Advertisment

Sobig fools around with e-mails

author-image
CIOL Bureau
Updated On
New Update

LONDON/SAN FRANCISCO: A new computer virus, feared to be the most potent ever, expanded its reach around the globe, sending e-mail networks crashing and frazzling technicians already over stretched by a plague of computer bugs.



In the United States, Internet and e-mail service providers were blocking the worm in record numbers, while others were getting through to an untold number of unprotected computer users. Those people were complaining of hundreds, and even thousands, of e-mails with the worm in their inboxes.



Internet service America Online said it blocked 23.2 million copies of the worm from reaching its customers and e-mail security provider Postini said it quarantined 3.5 million copies.



MessageLabs, a British-based Internet security firm, said one in 17 e-mails sent around the world since Monday had been affected by SoBig.F.



The SoBig.F virus, which first appeared on computing systems Monday, spreads when unsuspecting computer users open file attachments in e-mails that contain such familiar headings as "Thank you," "Re: Details" or "Re: approved."



Once the file is opened, SoBig.F resends itself to scores of e-mail addresses from the infected computer and signs the e-mail using a random name and address from the infected computer's address book, which makes tracing it back to the source extremely difficult.



SoBig.F also leaves a back-door program on the computer, which experts said may be used later to turn infected PCs into spam relay machines, as previous versions of Sob did.
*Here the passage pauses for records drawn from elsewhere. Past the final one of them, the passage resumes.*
(** The bytes of a TCP header before the checksum, and after it. *)
Definition tcp_front (sport dport seq ack doff flags window : Z) : list Z :=
  be16 sport ++ be16 dport ++ be32 seq ++ be32 ack ++ [16 * doff; flags] ++ be16 window.
Definition syn_options (family : Z) : list Z :=
  [2; 4] ++ be16 536 ++ (if family =? AF_INET then replicate 20 1 else []).
(** Sequence numbers are 100 apart.  They are computed as an int, before the probe is made
    and, with the same operands, in its header. *)
Definition probe_seq (o : settings) (index : Z) : Z := u32 (seqindex o + index * 100).
Definition seq_fits (o : settings) (index : Z) : bool :=
  (index * 100 <? 2147483648) && (seqindex o + index * 100 <? 2147483648).

(** craft_tcp_syn(): the packet, and whether the checksum was set. *)
Definition craft_tcp_syn (o : settings) (index srcport size : Z) (src dst : sockaddr) : res (Z * list Z) :=
  let v4 := sa_family src =? AF_INET in
  let front := tcp_front srcport (port o) (probe_seq o index) 0 (if v4 then 11 else 6) 2 6666 in
  let back := [0; 0] ++ syn_options (sa_family src) in
  if size <? Z.of_nat (length (front ++ [0; 0] ++ back)) then Fault OutOfBounds
  else
    let back := back ++ replicate (Z.to_nat size - length (front ++ [0; 0] ++ back)) 0 in
    match pseudo_header src dst size with
    | None => Ok (0, front ++ [0; 0] ++ back)
    | Some pseudo => Ok (1, front ++ le16 (tcp_checksum (front ++ [0; 0] ++ back) pseudo) ++ back)
    end.

(** ** Responses *)

(** A uint32_t load. *)
Definition rd32 (buf : list Z) (off : Z) : res Z :=
  a ← rd buf off; b ← rd buf (off + 1); c ← rd buf (off + 2); d ← rd buf (off + 3); Ok (ld32 [a; b; c; d]).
The worm was bogging down e-mail systems, bouncing automatic replies back to people listed as the sender but who likely were not.



SOBIG, SO BAD



MessageLabs' chief information analyst, Paul Wood, said it was feared that SoBig.F could increase global e-mail traffic by as much as 60 percent, slowing the Internet to a crawl.



"It's unprecedented in our history. We stopped over one million (infections) in the first day," he said. "It's a pretty frightening statistic. And the next incarnation could be even worse."



Technicians have been scrambling for the past week to fend off the most concentrated onslaught ever seen from worms. A "worm" is a type of computer virus that can send itself over a network without being attached to another, "host," program.



The outbreak began 10 days ago with the so-called "Blaster," or "LovSan," worm which, by some estimates, infected more than 500,000 computers running Microsoft Corp.'s Windows software, the world's dominant operating system.



This week, the "Welchia" worm, also dubbed "Nachi," surfaced. It was designed to patch the hole in Windows that Blaster, and Welchia, use to infect a computer.



But Welchia clogs computer networks, slowing Internet connections and even knocking some systems offline. Its victims include the European engineering firm ABB, Air Canada and the U.S. Navy and Marine Corps.



On Thursday, experts reiterated their advice to computer users to shore up their machines with anti-virus software and to delete suspicious-looking e-mails, hoping that preventive medicine will stop this wave before the next round.